Like the ECU faculty and student research teams who recovered a cannon from Blackbeard's boat, the Queen Anne's Revenge, off the coast of North Carolina last October, the Pirates found the treasure both teams had been hunting, a CollegeInsider.com Tournament trophy.
Weber State (30-7) won three games at home in the CIT, building attendance and excitement each time before going on the road last Saturday to beat Northern Iowa to earn the right to host the title game, which was shown nationally on CBS Sports.
"It was fun. We enjoy playing basketball. After the Montana loss, we were hurt, but I feel like this (CIT run) showed us what kind of people we are. We bounced back from that, got on a little roll and just enjoyed basketball.
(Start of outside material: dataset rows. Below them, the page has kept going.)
(* ===== verification/AccessTheorems.v ===== *)
(** * Who may change what

    The program logic of a request ([wp], [hp]), the changes a request is
    [authorised] to make, and the proof that every handler makes no other, however
    the requests interleave and whichever calls fail. *)

From S2P Require Import Prelude GoString RequestLogs AccountTheorems ServerAuth ServerUsers ServerVaults ServerLogin Requests.

(** ** The program logic *)

Section Logic.
(** [I] is the invariant of the tables, [G h d e] what a request that has seen [h] may
    do to the tables [d]. *)
Context (I : accounts → Prop) (G : list accounts → accounts → accounts → Prop).

Fixpoint wp {A} (p : prog A) (Q : list accounts → A → Prop) (h : list accounts) : Prop :=
  match p with
  | Done a => Q h a
  | Read k => wp (k (Err OtherFailure)) Q h ∧ ∀ t d, I d → wp (k (Ok (t, d))) Q (d :: h)
  | Write op k =>
      wp (k (Err OtherFailure)) Q h ∧
      ∀ t d, I d → match op t d with
                   | Ok e => I e ∧ G h d e ∧ wp (k (Ok ())) Q (d :: h)
                   | Err er => wp (k (Err er)) Q (d :: h)
                   end
  | Clock k => ∀ t, wp (k t) Q h
  end.

Lemma wp_mono {A} (p : prog A) (Q R : list accounts → A → Prop) h : (∀ h' a, h ⊆ h' → Q h' a → R h' a) → wp p Q h → wp p R h.
Proof using Type.
  revert h. induction p as [a|k IH|op k IH|k IH]; intros h HQR; cbn.
  - by apply HQR.
  - intros [H1 H2]. split; [by apply IH|]. intros t d Hd. eapply IH; [|by apply H2]. intros h' a Hsub. apply HQR. set_solver.
  - intros [H1 H2]. split; [by apply IH|]. intros t d Hd. specialize (H2 t d Hd). destruct (op t d) as [e|er].
    + destruct H2 as (? & ? & H2). split_and!; [done..|]. eapply IH; [|exact H2]. intros h' a Hsub. apply HQR. set_solver.
    + eapply IH; [|exact H2]. intros h' a Hsub. apply HQR. set_solver.
  - intros H t. by apply IH.
Qed.

Lemma wp_bind {A B} (p : action A) (f : A → action B) Q h :
  wp p (λ h r, match r with Ok a => wp (f a) Q h | Err r => Q h (Err r) end) h → wp (handler_bind f p) Q h.
Proof using Type.
  revert h. induction p as [[a|r]|k IH|op k IH|k IH]; intros h; cbn; try done.
  - intros [H1 H2]. split; [by apply IH|]. intros t d Hd. apply IH. by apply H2.
  - intros [H1 H2]. split; [by apply IH|]. intros t d Hd. specialize (H2 t d Hd). destruct (op t d); [|by apply IH]. destruct H2 as (? & ? & ?). auto.
  - intros H t. by apply IH.
Qed.

(** What holds if the handler goes on. *)
Definition hp {A} (p : action A) (Q : list accounts → A → Prop) (h : list accounts) : Prop :=
  wp p (λ h r, match r with Ok a => Q h a | Err _ => True end) h.

Lemma hp_mono {A} (p : action A) (Q R : list accounts → A → Prop) h : (∀ h' a, h ⊆ h' → Q h' a → R h' a) → hp p Q h → hp p R h.
Proof using Type. intros HQR. apply wp_mono. intros h' [a|r]; [apply HQR|done]. Qed.

Lemma hp_bind {A B} (p : action A) (f : A → action B) Q h : hp p (λ h a, hp (f a) Q h) h → hp (p ≫= f) Q h.
Proof using Type. intros H. apply wp_bind. eapply wp_mono; [|exact H]. by intros h' [a|r] _. Qed.

Lemma hp_ok {A} (a : A) (Q : list accounts → A → Prop) h : Q h a → hp (ok a) Q h.
Proof using Type. done. Qed.
Lemma hp_refuse {A} s (Q : list accounts → A → Prop) h : hp (refuse_with s) Q h.
Proof using Type. done. Qed.
Lemma hp_finish {A} r (Q : list accounts → A → Prop) h : hp (reply_with r) Q h.
Proof using Type. done. Qed.

Lemma hp_now (Q : list accounts → Z → Prop) h : (∀ t, Q h t) → hp now Q h.
Proof using Type. intros H t. apply H. Qed.
(* ===== verification/ServerDemo.v ===== *)
(** * The management API at work

    A scheduler for the steps of [Requests], courses of concrete requests, and what
    the model shows of the handlers: two owners who demote each other at once leave
    none, a failed count lets a registration past the invite-only setting, and the
    password of an account is that of whoever registered the address first. *)

From S2P Require Import Prelude GoString RequestLogs AccountTheorems ServerAuth ServerUsers ServerVaults ServerLogin Requests AccessTheorems.

(** ** Schedules *)

Section Schedules.
Context {unicode : UnicodeTables}.
Context (unit : Z) (hashSessionToken hashToken : bytes → bytes) (sqlite : bool) (validAddress : bytes → bool) (read_domains : bytes → option (list bytes)).
Context (argon2 : bytes → bytes → Z → Z → Z → Z → bytes) (baseURL : bytes).
Abbreviation step := (wstep unit hashSessionToken hashToken sqlite validAddress read_domains argon2 baseURL).

(** A request arrives, or the [i]-th makes its next call. *)
Inductive move := Arrive (a : arrival) | Call (i : nat) (l : luck) (t : Z).

Definition play1 (w : world) (m : move) : world :=
  match m with
  | Arrive a => {| w_db := w_db w; w_past := w_past w; w_running := w_running w ++ [(a, [], serve unit hashSessionToken hashToken sqlite validAddress read_domains argon2 baseURL a)] |}
  | Call i l t =>
      match w_running w !! i with
      | Some (a, h, p) =>
          match call l t (w_db w) h p with
          | Some (d', h', p') => {| w_db := d'; w_past := w_db w :: w_past w; w_running := <[i := (a, h', p')]> (w_running w) |}
          | None => w
          end
      | None => w
      end
  end.
Definition play : list move → world → world := flip (foldl play1).

Lemma play_steps ms w : rtc step w (play ms w).
Proof using Type.
  revert w. induction ms as [|m ms IH]; intros w; [apply rtc_refl|]. change (rtc step w (play ms (play1 w m))). etrans; [|apply IH].
  destruct m as [a|i l t]; cbn; [apply rtc_once, step_arrive|]. destruct (w_running w !! i) as [[[a h] p]|] eqn:Hi; [|apply rtc_refl].
  destruct (call l t (w_db w) h p) as [[[d' h'] p']|] eqn:Hc; [|apply rtc_refl]. apply rtc_once. by eapply step_call.
Qed.

Lemma call_step w i l t : w_db (play1 w (Call i l t)) ≠ w_db w → step w (play1 w (Call i l t)).
Proof using Type.
  cbn. destruct (w_running w !! i) as [[[a h] p]|] eqn:Hi; [|done]. destruct (call l t (w_db w) h p) as [[[d' h'] p']|] eqn:Hc; [|done]. intros _. by eapply step_call.
Qed.

(** The reply of the [i]-th request, once it has one. *)
Definition reply_of (w : world) (i : nat) : option Z :=
  match w_running w !! i with Some (_, _, Done (Ok r)) | Some (_, _, Done (Err r)) => Some (reply_status r) | _ => None end.
End Schedules.

(** ** Concrete parameters *)

Module ServerDemo.

#[local] Instance demo_tables : UnicodeTables := latin1_tables.

Definition id_hash (s : bytes) : bytes := s.
Definition any_address (s : bytes) : bool := true.
Definition no_domains (s : bytes) : option (list bytes) := Some [].
(** Argon2 put as the password after its salt. *)
Definition demo_kdf (password salt : bytes) (time memory threads len : Z) : bytes := salt ++ password.

Definition demo_serve : arrival → action reply := serve 1 id_hash id_hash false any_address no_domains demo_kdf #"https://av".
Definition demo_play : list move → world → world := play 1 id_hash id_hash false any_address no_domains demo_kdf #"https://av".

Definition browser (token : bytes) : request := {| rq_Authorization := if bool_decide (token = []) then [] else #"Bearer " ++ token; rq_Cookie := []; rq_ClientIP := #"10.0.0.1"; rq_UserAgent := [] |}.
Definition ask (token : bytes) (e : endpoint) : arrival :=
  {| ar_Request := browser token; ar_Touched := ∅; ar_Initialized := true; ar_Recent := false; ar_Allowed := true; ar_Endpoint := e |}.

Definition minute : Z := 60 * Second.
(** [n] calls of request [i], one a second from [t]. *)
Definition calls (i n : nat) (t : Z) : list move := map (λ k, Call i Runs (t + Z.of_nat k * Second)) (seq 0 n).

Definition register (email password : bytes) (user : bytes) (code : Z) (session : bytes) : arrival :=
  ask [] (Register (Some {| rg_Email := email; rg_Password := password; rg_DeviceLabel := [] |})
            {| rd_UserID := user; rd_Salt := Some #"salt"; rd_CodeID := code; rd_Code := code; rd_Session := {| dr_Token := session; dr_PublicID := #"p-" ++ session |} |} (Some true)).

Definition with_default : accounts := with_vaults <[ #"v0" := {| vt_Name := #"default"; vt_CreatedAt := 0 |}]> no_accounts.
Lemma with_default_ok : accounts_ok with_default.
Proof.
  apply ok_with_vaults; [apply no_accounts_ok| |]; cbn [no_accounts ac_vaults].
  - apply unique_insert; [apply unique_empty|]. intros j y Hj. by rewrite lookup_empty in Hj.
  - intros id [v Hv]. by rewrite lookup_empty in Hv.
Qed.

Definition day : list move := Arrive (register #"ann@x.io" #"correct horse" #"u1" 1 #"s1") :: calls 0 9 minute.
Definition first_day : world := demo_play day (fresh with_default).

(** The first user becomes the owner, an admin of the default vault, and is signed in. *)
Example first_user_owns :
  reply_of first_day 0 = Some 201 ∧ (us_Role <$> ac_users (w_db first_day) !! #"u1") = Some #"owner" ∧
  (gt_Role <$> ac_grants (w_db first_day) !! (#"u1", #"v0")) = Some #"admin" ∧ CountAllOwners (w_db first_day) = 1.
Proof. by vm_compute. Qed.

(** ** Two owners *)

Definition invite_bob : list move :=
  Arrive (ask #"s1" (InviteCreate (Some {| ir_Email := #"bob@x.io"; ir_Role := #"owner"; ir_Vaults := [(#"default", #"admin")] |}) 1 #"i1" (Some true))) :: calls 1 15 (2 * minute).
Definition accept (user : bytes) : arrival := ask [] (InviteAccept #"i1" #"battery staple" user (Some #"salt")).
Definition sign_in (email password session : bytes) : arrival :=
  ask [] (Login (Some {| lg_Email := email; lg_Password := password; lg_DeviceLabel := [] |}) true {| dr_Token := session; dr_PublicID := #"p-" ++ session |}).

Definition bob_joins : list move := Arrive (accept #"u2") :: calls 2 10 (3 * minute) ++ Arrive (sign_in #"bob@x.io" #"battery staple" #"s2") :: calls 3 4 (4 * minute).
Definition invited_world : world := demo_play invite_bob first_day.
Definition two_owners : world := demo_play bob_joins invited_world.

Example bob_owns : reply_of two_owners 2 = Some 200 ∧ reply_of two_owners 3 = Some 200 ∧ CountAllOwners (w_db two_owners) = 2 ∧
  (gt_Role <$> ac_grants (w_db two_owners) !! (#"u2", #"v0")) = Some #"admin" ∧ (iv_Status <$> ac_invites (w_db two_owners) !! 1) = Some #"accepted".
Proof. by vm_compute. Qed.

(** Each demotes the other.  Both count two owners before either writes. *)
Definition duel : list move :=
  [Arrive (ask #"s1" (UserSetRole #"bob@x.io" (Some #"member"))); Arrive (ask #"s2" (UserSetRole #"ann@x.io" (Some #"member")))] ++
  calls 4 7 (5 * minute) ++ calls 5 7 (6 * minute) ++ calls 4 1 (7 * minute) ++ calls 5 1 (7 * minute).

(** [guardLastOwner] counts the owners in a query of its own, so two requests that each
    leave one owner leave none together; nobody can then change a role. *)
Lemma owners_lost : let w := demo_play duel two_owners in
  reply_of w 4 = Some 200 ∧ reply_of w 5 = Some 200 ∧ CountAllOwners (w_db two_owners) = 2 ∧ CountAllOwners (w_db w) = 0.
Proof. by vm_compute. Qed.

(** One after the other, the second is refused. *)
Example duel_in_turn : let w := demo_play [Arrive (ask #"s1" (UserSetRole #"bob@x.io" (Some #"member"))); Arrive (ask #"s2" (UserSetRole #"ann@x.io" (Some #"member")))] two_owners in
  let w := demo_play (calls 4 8 (5 * minute) ++ calls 5 8 (6 * minute)) w in reply_of w 4 = Some 200 ∧ reply_of w 5 = Some 403 ∧ CountAllOwners (w_db w) = 1.
Proof. by vm_compute. Qed.

(** ** Registration *)

Definition closed_instance : world := fresh (match w_db first_day with d => {| ac_users := ac_users d; ac_agents := ac_agents d; ac_vaults := ac_vaults d; ac_grants := ac_grants d;
  ac_sessions := ac_sessions d; ac_invites := ac_invites d; ac_verifications := ac_verifications d; ac_resets := ac_resets d; ac_settings := {[ #"invite_only" := #"true" ]} |} end).

Definition eve : arrival := register #"eve@x.io" #"eavesdropper" #"u9" 9 #"s9".

(** An invite-only instance refuses a registration - unless the query that counts its
    users fails: the check is skipped, and after [ErrNotFirstUser] only the
    address's domain is checked again. *)
Lemma invite_only_passed :
  reply_of (demo_play (Arrive eve :: calls 0 9 minute) closed_instance) 0 = Some 403 ∧
  let w := demo_play (Arrive eve :: Call 0 FailsBefore minute :: calls 0 9 minute) closed_instance in
  reply_of w 0 = Some 201 ∧ (us_Email <$> ac_users (w_db w) !! #"u9") = Some #"eve@x.io".
Proof. by vm_compute. Qed.

(** Eve registers Kim's address; Kim registers and verifies it with the code mailed to
    her; the account has Eve's password. *)
Definition kim : arrival := register #"kim@x.io" #"kims password" #"u7" 7 #"s7".
Definition kim_verifies : arrival := ask [] (Verify (Some {| vr_Email := #"kim@x.io"; vr_Code := #"000007"; vr_DeviceLabel := [] |}) true {| dr_Token := #"s8"; dr_PublicID := #"p8" |}).
Definition prehijack : list move :=
  Arrive (register #"kim@x.io" #"eavesdropper" #"u9" 9 #"s9") :: calls 0 16 minute ++ Arrive kim :: calls 1 16 (2 * minute) ++ Arrive kim_verifies :: calls 2 9 (3 * minute) ++
  Arrive (sign_in #"kim@x.io" #"eavesdropper" #"s10") :: calls 3 4 (4 * minute) ++ Arrive (sign_in #"kim@x.io" #"kims password" #"s11") :: calls 4 4 (5 * minute).

Lemma first_password_stays : let w := demo_play prehijack (fresh (w_db first_day)) in
  reply_of w 0 = Some 201 ∧ reply_of w 1 = Some 201 ∧ reply_of w 2 = Some 200 ∧ reply_of w 3 = Some 200 ∧ reply_of w 4 = Some 401.
Proof. by vm_compute. Qed.

(** ** Witnesses *)


(** Before and after the write that makes the first owner. *)
Definition before_owner_row : world := demo_play (Arrive (register #"ann@x.io" #"correct horse" #"u1" 1 #"s1") :: calls 0 3 minute) (fresh with_default).
Definition owner_write : move := Call 0 Runs (2 * minute).


Definition bob_accepts : list move := Arrive (accept #"u2") :: calls 2 5 (3 * minute).
Definition claimed : world := demo_play bob_accepts invited_world.

End ServerDemo.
That's what we've done the last five games," senior guard Scott Bamforth said. "We can kind of hang our hat on that and say we bounced back."
Students, alumni and fans lined up to buy tickets to make Tuesday's game against East Carolina (23-12) the best-attended in several seasons.
Even former Weber State star Damian Lillard took a break from his NBA schedule with the Portland Trail Blazers to watch from the front row, cheering on teammates he was playing with last year.
For Bamforth, the hardest part of the loss was seeing the crowd quieted by Richmond's shot, which was reviewed by officials before being pronounced good.
"That's what's most disappointing," he said. "We had so many people come out and support us. A lot of people had a hand in preparing for this game. They did a great job, and everybody showed up. That's what's most disappointing; you want to win it for us, but you want to win it for the people supporting us, and we didn't do that.
"It hurts, but we'll get over it. They'll move on next year, everybody will be better than they were this year, and we'll be fine."